Aside from a curiosity about socialism, I was initially drawn to Cuba as a dreamlike escape from my own life. As a queer woman of color growing up in a predominantly white small town in Wisconsin, I was always the Other, the outlier, the outsider. Everywhere we went, people stared at my family and me. Racist microagressions and more overt racial slurs were commonplace in my life. I never really saw people who looked like me in my hometown. When I traveled to Cuba, the difference was like night and day from where I grew up. I blended in, people didn’t seem to pay much attention to me, they didn’t yell out racial or homophobic slurs at me. I felt comfortable, so comfortable that being in Cuba made me realize how uncomfortable I had been my whole life. I began to see how much my own sense of self was distorted by the systems of social stratification and ethnoracial hierarchies that I grew up with.
This feeling was part of what kept me coming back to Cuba. Even after I traveled to dozens of countries in Asia, Africa, and Latin America, Cuba was where I felt most at home. But as I grew older and lived in different, more diverse places in the United States, and grew a family of my own, I began to make a home for myself in the US. Cuba is not my home, but it is a place that allowed me to grow into myself and I will always love it for that.
These were some of the things that motivated me to conduct research in Cuba. Based on the encouragement of a good friend, Grete Viddal, whom I met while taking a class on the Cuban Revolution at Harvard University, I decided to travel to Santiago de Cuba during the summer of 2008. Before that trip I was uncertain as to whether I would do research in Havana or somewhere else on the island, but after spending three months in Santiago that summer I decided that I preferred to conduct research there. Santiago reminded me of the good things about the town I grew up in, though my hometown is over ten times the size. Like my hometown, the pace of life felt slow in Santiago. People were friendly, and they did things like stop to say hello to one another. Compared to Havana, Santiago felt small enough that I could move across the city with a bit more ease. While I had experienced Cubans as generally very warm and inviting, in Santiago I felt even more welcome and was quickly able to make friends.

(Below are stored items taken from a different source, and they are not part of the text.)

(** C1 (amended).  With an Observer present, [sendMessage] of the second
    revision acts on the state alone.  Open with an open socket: the message
    goes to the socket and nothing else happens.  Closed after an earlier
    successful open: nothing is sent and no send failure is reported; the
    forced-close flag is cleared and [openConnection(false)] runs once, which
    creates one socket and reports [connecting].  Closed without an earlier
    open, or Connecting: nothing is sent, opened, armed or reported; only
    the debug console may get a line. *)
Theorem C1_sendMessage_by_state (p : Props) (message : JsVal) (w : World) :
  hasSetProps p = true →
  (∀ ws k,
     currentReadyStateRef w = OPEN → wsRef w = Some ws →
     sockets w !! ws = Some k → readyState k = OPEN →
     Rev2.sendMessage p message w =
       debug_log p "Message sent successfully" (emit (WsSend ws message) w))
  ∧ (currentReadyStateRef w = CLOSED → everConnectedRef w = true →
     let w' := Rev2.sendMessage p message w in
     w' = Rev2.openConnection p false
            (set_forcedCloseRef false
               (debug_log p "Attempting to reconnect for message send"
                  (debug_log p "Cannot send message - connection state" w)))
     ∧ sent (trace w') = sent (trace w)
     ∧ ∀ u, url_present p = Some u →
         observer (trace w') = observer (trace w) ++ [connecting_update (clock w)]
         ∧ opened (trace w') = opened (trace w) ++ [nextId w]
         ∧ timers w' =
             <[S (nextId w) :=
                 (ConnectionTimeout (nextId w), Finite (timeoutInterval (settings p)))]>
               (timers w))
  ∧ (currentReadyStateRef w = CONNECTING
     ∨ currentReadyStateRef w = CLOSED ∧ everConnectedRef w = false →
     let w' := Rev2.sendMessage p message w in
     w' = debug_log p "Cannot send message - connection state" w
     ∧ same_state w w'
     ∧ observer (trace w') = observer (trace w)
     ∧ opened (trace w') = opened (trace w)
     ∧ sent (trace w') = sent (trace w)).
Proof.
  intros Hs. split; [|split].
  - intros ws k Ho Hw Hk Hr. unfold Rev2.sendMessage, Rev2.try_send, ws_send.
    rewrite Hs. cbn [negb]. cbv beta. rewrite Ho, Hw, Hk. cbn. by rewrite Hr.
  - intros Hc He w'.
    assert (Hw' : w' = Rev2.openConnection p false
                (set_forcedCloseRef false
                   (debug_log p "Attempting to reconnect for message send"
                      (debug_log p "Cannot send message - connection state" w)))).
    { subst w'. rewrite Rev2_sendMessage_not_open by (done || congruence).
      by rewrite Hc, He. }
    split; [exact Hw'|].
    set (w0 := set_forcedCloseRef false _) in Hw'.
    assert (Ht : trace w0 = trace w
                 ++ (if debug (settings p)
                     then [Console "Cannot send message - connection state";
                           Console "Attempting to reconnect for message send"] else [])).
    { subst w0. cbn. rewrite !trace_debug_log. destruct (debug _); cbn;
        by rewrite <- ?app_assoc, ?app_nil_r. }
    assert (Hn : nextId w0 = nextId w ∧ clock w0 = clock w ∧ timers w0 = timers w).
    { subst w0. cbn.
      by rewrite !(field_debug_log nextId), !(field_debug_log clock),
        !(field_debug_log timers). }
    destruct Hn as (Hn & Hk & Htm).
    split.
    + rewrite Hw'. unfold Rev2.openConnection.
      destruct (url_present p) as [u|] eqn:Hu.
      * fold (Rev2.openConnection p false w0).
        assert (H := Rev2_openConnection_trace p u false w0 Hu).
        unfold Rev2.openConnection in H. rewrite Hu in H. rewrite H, Ht, Hs.
        rewrite !sent_app. destruct (debug _); cbn; by rewrite ?app_nil_r.
      * unfold skip. rewrite Ht, sent_app. destruct (debug _); cbn; by rewrite ?app_nil_r.
    + intros u Hu. rewrite Hw', (Rev2_openConnection_trace p u) by done.
      rewrite Hs, Ht, Hn, Hk. rewrite !observer_app, !opened_app.
      split; [|split].
      * destruct (debug _); cbn; by rewrite ?app_nil_r.
      * destruct (debug _); cbn; by rewrite ?app_nil_r.
      * by rewrite (Rev2_openConnection_timers p u), Hn, Htm.
  - intros Hc w'.
    assert (Hw' : w' = debug_log p "Cannot send message - connection state" w).
    { subst w'.
      rewrite Rev2_sendMessage_not_open by (done || (destruct Hc as [->|[-> _]]; done)).
      destruct Hc as [->|[-> ->]]; done. }
    rewrite Hw'. split; [done|].
    split; [apply same_state_debug_log|].
    by rewrite observer_debug_log, opened_debug_log, sent_debug_log.
Qed.

Lemma C1_sendMessage_by_state_witness :
  hasSetProps demo_props = true
  ∧ Rev2.sendMessage demo_props (JStr "ping") (initial_world 0)
    = debug_log demo_props "Cannot send message - connection state" (initial_world 0).
Proof.
  split; [reflexivity|].
  destruct (C1_sendMessage_by_state demo_props (JStr "ping") (initial_world 0) eq_refl)
    as (_ & _ & H).
  apply H. right. split; reflexivity.
Defined.

(** C1 fails as stated.  A send while Closed reports no failure to the
    Observer: before any successful open the call changes nothing at all,
    and after one the Observer receives only the [connecting] update of the
    reopening.  In ReconnectWebSocket.tsx the call while Closed opens a
    connection without any earlier success and leaves a 100 ms timer that
    resumes the function. *)
Lemma C1_send_failure_not_reported :
  (currentReadyStateRef (initial_world 0) = CLOSED
   ∧ everConnectedRef (initial_world 0) = false
   ∧ Rev2.sendMessage demo_props (JStr "ping") (initial_world 0) = initial_world 0)
  ∧ (currentReadyStateRef closed_after_open = CLOSED
     ∧ everConnectedRef closed_after_open = true
     ∧ observer (trace (Rev2.sendMessage one_retry_allowed (JStr "ping") closed_after_open))
       = observer (trace closed_after_open) ++ [connecting_update 0]
     ∧ connecting_update 0 !! "error" = None)
  ∧ (opened (trace (Legacy.sendMessage demo_props (JStr "ping") (initial_world 0))) = [1]
     ∧ timers (Legacy.sendMessage demo_props (JStr "ping") (initial_world 0)) !! 3
       = Some (ResumeAfterReconnect (JStr "ping"), Finite 100)).
Proof. compute_done. Qed.

(** ** The three branches of [ws.onclose] *)

Lemma field_clear_connectionTimeout {A : Type} (f : World → A) (w : World) :
  (∀ v w, f (set_connectionTimeoutRef v w) = f w) →
  (∀ v w, f (set_timers v w) = f w) →
  f (clear_connectionTimeout w) = f w.
Proof.
  intros H1 H2. unfold clear_connectionTimeout, clearTimeout.
  destruct (connectionTimeoutRef w); [by rewrite H1, H2 | done].
Qed.

Lemma field_onclose_prelude {A : Type} (f : World → A) (p : Props) (s : string) (w : World) :
  (∀ tr w, f (set_trace tr w) = f w) →
  (∀ v w, f (set_wsRef v w) = f w) →
  (∀ v w, f (set_connectionTimeoutRef v w) = f w) →
  (∀ v w, f (set_timers v w) = f w) →
  f (onclose_prelude p s w) = f w.
Proof.
  intros H1 H2 H3 H4. unfold onclose_prelude, seq.
  by rewrite field_debug_log, H2, field_clear_connectionTimeout.
Qed.

(** A positive answer of [shouldAttemptReconnection] leaves no debug line. *)
Lemma Rev2_shouldAttemptReconnection_true (p : Props) (event : JsObj) (w : World) :
  (Rev2.shouldAttemptReconnection p event w).1 = true →
  (Rev2.shouldAttemptReconnection p event w).2 = w.
Proof. unfold Rev2.shouldAttemptReconnection. by repeat case_match. Qed.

Around the same time, I began to realize that I had a long-standing personal interest in food. Between college and graduate school, I began reading chefs’ biographies for pleasure, and Michael Pollan’s Omnivore’s Dilemma and Barbara Kingsolver’s Animal, Vegetable, Miracle fully captivated me. Before beginning my PhD program, I completed a master’s degree in public health, and my thesis project was based on food and nutrition research and the implementation of a feeding program in the Philippines. Realizing that my love of food could be part of my career, I decided to center my research on food in Cuba.

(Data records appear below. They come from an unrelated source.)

(** * dao-delegate: the proposal-signing cloud function (src/index.js)

    A shallow embedding of [index.js] and of the platform and library
    functions it calls, followed by the properties of the signing pipeline:
    operation packing, the oracle retry protocol, the domain override, the
    outcome store and the batch loop.

    Conventions.
    - A JavaScript [BigInt] is a [Z]; a hex string ("0x...") is a [string].
    - A JavaScript exception is a value of [JSError]; code that may throw
      returns a [Result].
    - [undefined] and [null] of an optional field are [None]. *)

From Stdlib Require Import ZArith List String Ascii Bool Lia DecimalString.
Import ListNotations.

Local Open Scope string_scope.
Local Open Scope Z_scope.

(* ================================================================== *)
(** * Part I. Definitions                                              *)
(* ================================================================== *)

(** ** Exceptions and results *)

Record JSError : Type := mkJSError {
  err_name : string;      (* the error's class: Error, TypeError, ... *)
  err_message : string
}.

Inductive Result (A : Type) : Type :=
| Ok (a : A)
| Throw (e : JSError).
Arguments Ok {A} a.
Arguments Throw {A} e.

Definition rbind {A B} (r : Result A) (k : A -> Result B) : Result B :=
  match r with
  | Ok a => k a
  | Throw e => Throw e
  end.

Declare Scope result_scope.
Delimit Scope result_scope with result.
Notation "x <-? r ;; k" := (rbind r (fun x => k))
  (at level 61, r at next level, right associativity) : result_scope.

(** ** The JavaScript platform: strings and BigInt *)

Module JS.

With my focus on food, in addition to my feeling most comfortable in Santiago de Cuba, the city and its people made problems of inequality, access, and adequacy even more salient for me. Santiago’s majority Black population has faced ongoing forms of institutionalized discrimination; its distance from Havana and discrimination toward its population mean that fewer resources arrive to Santiago. Given this context I observed that santiagueros experience a palpable struggle to access foods and meet their basic needs. My initial observations of the intensity of the struggle to access basic needs in Santiago was what made me call into question what an adequate provisioning system entails, and drove me to unpack adequacy and the everyday struggle to get by in Santiago de Cuba.